Work task: Could you set down exactly the lines of the data below, starting at the one that holds "Proof. destruct block." and ending at the one that holds "recorded (length (blocks f)) st R ->", both included, and only those?

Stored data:
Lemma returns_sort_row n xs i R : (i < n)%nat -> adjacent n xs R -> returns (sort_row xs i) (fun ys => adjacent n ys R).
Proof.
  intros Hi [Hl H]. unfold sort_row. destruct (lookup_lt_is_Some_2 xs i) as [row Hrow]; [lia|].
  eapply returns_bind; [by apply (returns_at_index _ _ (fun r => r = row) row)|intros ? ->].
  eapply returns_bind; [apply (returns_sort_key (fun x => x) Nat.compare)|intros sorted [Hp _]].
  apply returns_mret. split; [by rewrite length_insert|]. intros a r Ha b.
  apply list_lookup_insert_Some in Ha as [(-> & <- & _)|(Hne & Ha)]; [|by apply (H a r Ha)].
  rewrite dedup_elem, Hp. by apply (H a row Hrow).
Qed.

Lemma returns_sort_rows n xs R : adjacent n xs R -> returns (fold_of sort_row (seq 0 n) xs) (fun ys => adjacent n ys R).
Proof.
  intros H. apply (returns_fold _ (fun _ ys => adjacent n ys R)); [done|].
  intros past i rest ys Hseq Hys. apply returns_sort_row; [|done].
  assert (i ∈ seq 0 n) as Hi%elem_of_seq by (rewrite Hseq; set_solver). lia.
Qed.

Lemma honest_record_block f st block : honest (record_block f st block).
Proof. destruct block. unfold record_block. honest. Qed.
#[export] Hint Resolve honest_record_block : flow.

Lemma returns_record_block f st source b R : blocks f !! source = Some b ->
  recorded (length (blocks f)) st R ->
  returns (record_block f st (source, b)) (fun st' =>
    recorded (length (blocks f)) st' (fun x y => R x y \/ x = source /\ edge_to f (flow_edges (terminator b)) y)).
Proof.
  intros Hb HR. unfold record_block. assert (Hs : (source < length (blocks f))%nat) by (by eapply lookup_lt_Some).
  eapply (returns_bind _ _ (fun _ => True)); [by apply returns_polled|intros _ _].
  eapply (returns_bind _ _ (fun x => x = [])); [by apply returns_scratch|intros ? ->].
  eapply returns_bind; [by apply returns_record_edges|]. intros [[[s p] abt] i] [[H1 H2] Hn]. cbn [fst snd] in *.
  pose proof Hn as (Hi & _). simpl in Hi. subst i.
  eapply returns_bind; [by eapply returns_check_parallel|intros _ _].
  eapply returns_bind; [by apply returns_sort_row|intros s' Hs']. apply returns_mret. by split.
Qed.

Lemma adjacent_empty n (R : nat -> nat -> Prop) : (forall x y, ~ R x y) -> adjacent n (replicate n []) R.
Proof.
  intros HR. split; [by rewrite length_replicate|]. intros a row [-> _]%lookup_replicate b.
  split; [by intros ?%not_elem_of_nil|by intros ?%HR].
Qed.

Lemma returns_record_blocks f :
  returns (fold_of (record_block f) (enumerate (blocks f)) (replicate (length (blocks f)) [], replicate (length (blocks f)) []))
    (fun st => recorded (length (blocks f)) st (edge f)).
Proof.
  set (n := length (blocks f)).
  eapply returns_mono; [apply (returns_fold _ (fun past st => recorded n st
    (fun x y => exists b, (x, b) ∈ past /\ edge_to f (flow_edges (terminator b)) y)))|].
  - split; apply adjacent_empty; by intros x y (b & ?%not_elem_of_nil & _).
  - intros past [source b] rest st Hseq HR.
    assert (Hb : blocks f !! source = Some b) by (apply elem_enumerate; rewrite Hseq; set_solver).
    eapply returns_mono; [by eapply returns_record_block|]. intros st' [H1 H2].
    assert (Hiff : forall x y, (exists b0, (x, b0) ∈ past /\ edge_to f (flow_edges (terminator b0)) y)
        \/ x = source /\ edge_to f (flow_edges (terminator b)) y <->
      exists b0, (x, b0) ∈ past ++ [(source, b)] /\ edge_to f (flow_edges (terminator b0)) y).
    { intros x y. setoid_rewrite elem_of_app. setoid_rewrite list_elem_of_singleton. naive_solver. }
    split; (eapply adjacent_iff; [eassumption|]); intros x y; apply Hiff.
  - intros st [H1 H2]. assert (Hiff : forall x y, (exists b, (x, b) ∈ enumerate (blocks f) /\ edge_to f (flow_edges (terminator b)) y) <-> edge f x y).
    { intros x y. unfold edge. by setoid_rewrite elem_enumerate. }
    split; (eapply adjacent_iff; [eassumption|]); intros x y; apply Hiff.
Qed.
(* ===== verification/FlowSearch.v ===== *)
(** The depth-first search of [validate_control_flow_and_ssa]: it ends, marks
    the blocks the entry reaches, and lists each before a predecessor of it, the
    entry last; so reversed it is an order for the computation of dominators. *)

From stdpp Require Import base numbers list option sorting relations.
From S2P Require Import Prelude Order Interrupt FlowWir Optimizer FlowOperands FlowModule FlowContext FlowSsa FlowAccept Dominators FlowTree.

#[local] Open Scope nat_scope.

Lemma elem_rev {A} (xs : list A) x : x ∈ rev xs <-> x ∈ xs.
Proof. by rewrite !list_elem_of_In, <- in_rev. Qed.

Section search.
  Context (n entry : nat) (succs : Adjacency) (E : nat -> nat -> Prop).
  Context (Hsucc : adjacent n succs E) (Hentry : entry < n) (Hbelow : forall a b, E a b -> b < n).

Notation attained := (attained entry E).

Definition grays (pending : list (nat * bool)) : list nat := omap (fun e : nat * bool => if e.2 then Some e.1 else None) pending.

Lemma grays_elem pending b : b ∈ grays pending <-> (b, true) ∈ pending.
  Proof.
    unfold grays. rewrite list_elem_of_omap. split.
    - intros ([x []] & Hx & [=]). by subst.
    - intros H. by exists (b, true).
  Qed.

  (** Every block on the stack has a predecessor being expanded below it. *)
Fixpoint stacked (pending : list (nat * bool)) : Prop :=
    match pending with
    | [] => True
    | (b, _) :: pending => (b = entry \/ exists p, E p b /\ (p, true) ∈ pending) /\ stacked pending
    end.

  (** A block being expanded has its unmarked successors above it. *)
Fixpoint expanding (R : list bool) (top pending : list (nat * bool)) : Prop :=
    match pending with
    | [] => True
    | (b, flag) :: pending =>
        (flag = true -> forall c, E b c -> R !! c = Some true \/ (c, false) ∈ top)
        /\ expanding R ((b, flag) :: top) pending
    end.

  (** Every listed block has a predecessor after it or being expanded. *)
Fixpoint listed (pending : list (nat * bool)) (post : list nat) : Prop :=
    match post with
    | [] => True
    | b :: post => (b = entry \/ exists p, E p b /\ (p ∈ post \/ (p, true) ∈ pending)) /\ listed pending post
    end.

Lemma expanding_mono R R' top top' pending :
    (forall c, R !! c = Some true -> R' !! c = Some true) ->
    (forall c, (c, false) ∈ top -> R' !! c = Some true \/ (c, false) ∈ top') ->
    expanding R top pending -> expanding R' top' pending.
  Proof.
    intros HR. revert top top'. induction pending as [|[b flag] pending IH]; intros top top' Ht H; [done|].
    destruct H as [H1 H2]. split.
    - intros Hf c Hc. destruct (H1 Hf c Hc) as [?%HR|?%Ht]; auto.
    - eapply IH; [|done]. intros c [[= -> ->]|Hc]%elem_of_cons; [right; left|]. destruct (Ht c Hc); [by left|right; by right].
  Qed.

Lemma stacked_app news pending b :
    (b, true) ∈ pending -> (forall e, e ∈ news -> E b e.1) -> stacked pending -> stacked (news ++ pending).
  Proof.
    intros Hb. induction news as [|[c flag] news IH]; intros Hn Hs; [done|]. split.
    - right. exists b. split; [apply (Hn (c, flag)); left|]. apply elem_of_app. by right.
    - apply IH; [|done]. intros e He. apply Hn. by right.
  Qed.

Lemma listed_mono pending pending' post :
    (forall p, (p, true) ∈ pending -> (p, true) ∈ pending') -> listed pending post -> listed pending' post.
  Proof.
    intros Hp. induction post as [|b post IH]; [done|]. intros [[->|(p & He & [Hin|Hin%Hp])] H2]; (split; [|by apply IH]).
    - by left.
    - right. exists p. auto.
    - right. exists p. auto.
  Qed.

Reply:
Proof. destruct block. unfold record_block. honest. Qed.
#[export] Hint Resolve honest_record_block : flow.

Lemma returns_record_block f st source b R : blocks f !! source = Some b ->
  recorded (length (blocks f)) st R ->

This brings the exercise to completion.